Rob Clarke is in charge of hiring for hourly production jobs at Metalsa.

I like working with the Farmworker Programs. It is a great program. We like it because it pays us money and it also gives them incentives, as well.”

At the Kentucky Farmworker Programs office in Bowling Green, Executive Director Vickie Hutcheson says on-the-job training is an incentive for those looking for work and for the businesses that take them on.

“We can work with any employer and we place people. We can pay half their wages for anywhere from six weeks to five months, depending on how hard that job is to learn.”

Hutcheson says classroom training is available for some skills. She says some of the farmworkers who were retrained last year are examples of the most common choices for a new career.

“We had six welders, 28 lineman, one nurse’s aide and 51 truck drivers.”

One of the farmworkers who trained as a lineman is 22-year-old Cody Wedding. He works for electrical contractor Davis H. Elliot and on this day he’s at the Evansville office, where a crew is unloading copper wire and other material.

Wedding says he likes working outdoors, replacing poles and repairing electrical lines, even though, at times, the job can be unpredictable.

"We work in a lot of bad weather. On Hurricane Matthew, we went down there and did a lot of work in North Carolina and South Carolina. The hurricane took out a bunch of power and left everybody with no lights."

…and it can be dangerous…

"There’s no second chances with electric. If you get hit, you can get killed."

Wedding grew up working on his family’s 5,000-acre farm in Daviess County. He says he realized he wants a future that doesn’t depend completely on cattle, grain, beans and corn.
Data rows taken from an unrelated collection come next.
Lemma add_nonempty (p : Patch.t) (a r : gset string) :
  Patch.empty p = false → Patch.empty (Patch.add a r p) = false.
Proof.
  intros Hp. destruct (Patch.empty (Patch.add a r p)) eqn:He; [|done].
  apply patch_empty_true in He as [Ha Hr].
  unfold Patch.add in Ha, Hr; simpl in Ha, Hr.
  assert (Patch.empty p = true) as Ht; [|congruence].
  apply patch_empty_true.
  assert (Hnr : ∀ x, x ∉ r) by (intros x Hx; set_solver).
  assert (Hna : ∀ x, x ∉ a).
  { intros x Hx. specialize (Hnr x). set_solver. }
  split; apply elem_of_equiv_empty_L; intros x Hx;
    specialize (Hnr x); specialize (Hna x); set_solver.
Qed.

Lemma parsed_nonempty (bl toks : list string) (p : Patch.t) :
  Patch.empty p = false → Patch.empty (parsed bl toks p) = false.
Proof.
  intros Hp. destruct (Patch.empty (parsed bl toks p)) eqn:He; [|done].
  apply patch_empty_true in He as [Ha Hr].
  unfold parsed in Ha, Hr; simpl in Ha, Hr.
  assert (Patch.empty p = true) as Ht; [|congruence].
  apply patch_empty_true. set_solver.
Qed.









(** ** Reading a patch file *)

Lemma entry_of_not_blank (line pkg tags : string) :
  entry_of line = Some (pkg, tags) → Str.strip line ≠ EmptyString.
Proof. unfold entry_of. intros He Hs. rewrite Hs in He. done. Qed.

Lemma read_line_blank (bl : list string) (S : PatchSet.t) (line : string) :
  Str.strip line = EmptyString → PatchSet.read_line bl S line = Ok S.
Proof. intros Hs. unfold PatchSet.read_line. by rewrite Hs. Qed.

Lemma read_line_no_separator (bl : list string) (S : PatchSet.t)
    (line : string) :
  Str.strip line ≠ EmptyString → entry_of line = None →
  PatchSet.read_line bl S line =
  if Re.empty_patch_line (Str.strip line) then Ok S
  else Raise (ValueError ("Cannot parse line '" +:+ Str.strip line +:+ "'")).
Proof.
  intros Hs. unfold entry_of, PatchSet.read_line.
  rewrite bool_decide_false by done.
  by destruct (Str.split1 ": " (Str.strip line)) as [|? [|? [|? ?]]].
Qed.

Lemma read_line_entry (bl : list string) (S : PatchSet.t)
    (line pkg tags : string) :
  entry_of line = Some (pkg, tags) →
  PatchSet.read_line bl S line =
  if decide (has_bad_token bl (Str.split ", " tags))
  then Raise (IndexError "string index out of range")
  else Ok (with_entry bl (Str.split ", " tags) pkg S).
Proof.
  intros He. pose proof (entry_of_not_blank _ _ _ He) as Hs.
  unfold entry_of in He. unfold PatchSet.read_line, with_entry.
  rewrite bool_decide_false by done.
  destruct (Str.split1 ": " (Str.strip line)) as [|? [|? [|? ?]]];
    simplify_eq/=.
  unfold Patch.init.
  destruct (S !! pkg) as [p|]; rewrite parse_result;
    case_decide; try done; cbn [mbind result_bind].
  by destruct (Patch.empty (parsed bl (Str.split ", " tags) Patch.new)).
Qed.

(** A line is blank, or holds the separator, or is a bare package
    name, or is malformed. *)
Lemma line_cases (line : string) :
  Str.strip line = EmptyString
  ∨ (∃ pkg tags, entry_of line = Some (pkg, tags))
  ∨ (Str.strip line ≠ EmptyString ∧ entry_of line = None
     ∧ Re.empty_patch_line (Str.strip line) = true)
  ∨ malformed line.
Proof.
  unfold malformed.
  destruct (decide (Str.strip line = EmptyString)); [by left|].
  destruct (entry_of line) as [[pkg tags]|]; [right; left; eauto|].
  destruct (Re.empty_patch_line (Str.strip line)); tauto.
Qed.

(** Reading raises only on a malformed line, with the [ValueError]
    that carries the line, or on a line whose tag list has an empty
    token, with the [IndexError] of [Patch.parse]. *)
Lemma read_fd_raises_only_on (fd bl : list string) (S : PatchSet.t)
    (e : exn) :
  PatchSet.read_fd fd bl S = Raise e →
  ∃ line, line ∈ fd
    ∧ ((malformed line
        ∧ e = ValueError ("Cannot parse line '" +:+ Str.strip line +:+ "'"))
       ∨ (∃ pkg tags, entry_of line = Some (pkg, tags)
            ∧ has_bad_token bl (Str.split ", " tags)
            ∧ e = IndexError "string index out of range")).
Proof.
  unfold PatchSet.read_fd. revert S.
  induction fd as [|line fd IH]; intros S; cbn [for_each]; [done|].
  destruct (PatchSet.read_line bl S line) as [S1|e1] eqn:Hline;
    cbn [mbind result_bind].
  - intros (l & Hin & Hl)%IH. exists l. split; [set_solver|done].
  - intros [= ->]. exists line. split; [set_solver|].
    destruct (line_cases line) as [Hb|[(pkg & tags & He)|[(Hs & He & Hre)|Hm]]].
    + by rewrite read_line_blank in Hline.
    + right. exists pkg, tags. rewrite (read_line_entry _ _ _ _ _ He) in Hline.
      case_decide; by simplify_eq.
    + rewrite read_line_no_separator, Hre in Hline; done.
    + left. split; [done|]. destruct Hm as (Hs & He & Hre).
      rewrite read_line_no_separator, Hre in Hline by done. by simplify_eq.
Qed.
"There was a lot of line work and stuff going in on some of our farms and I decided it’d be a better paying job and somewhere I could have retirement and not have to work until I died, 'cause farming, you don’t have a good retirement and all that stuff, so..."

The state office for Kentucky Farmworker Programs has been in Bowling Green for 40 years. The program currently has more than 100 farmworkers in the pipeline, getting training and new jobs that will give them a more solid financial foundation and even deeper roots in their Kentucky communities.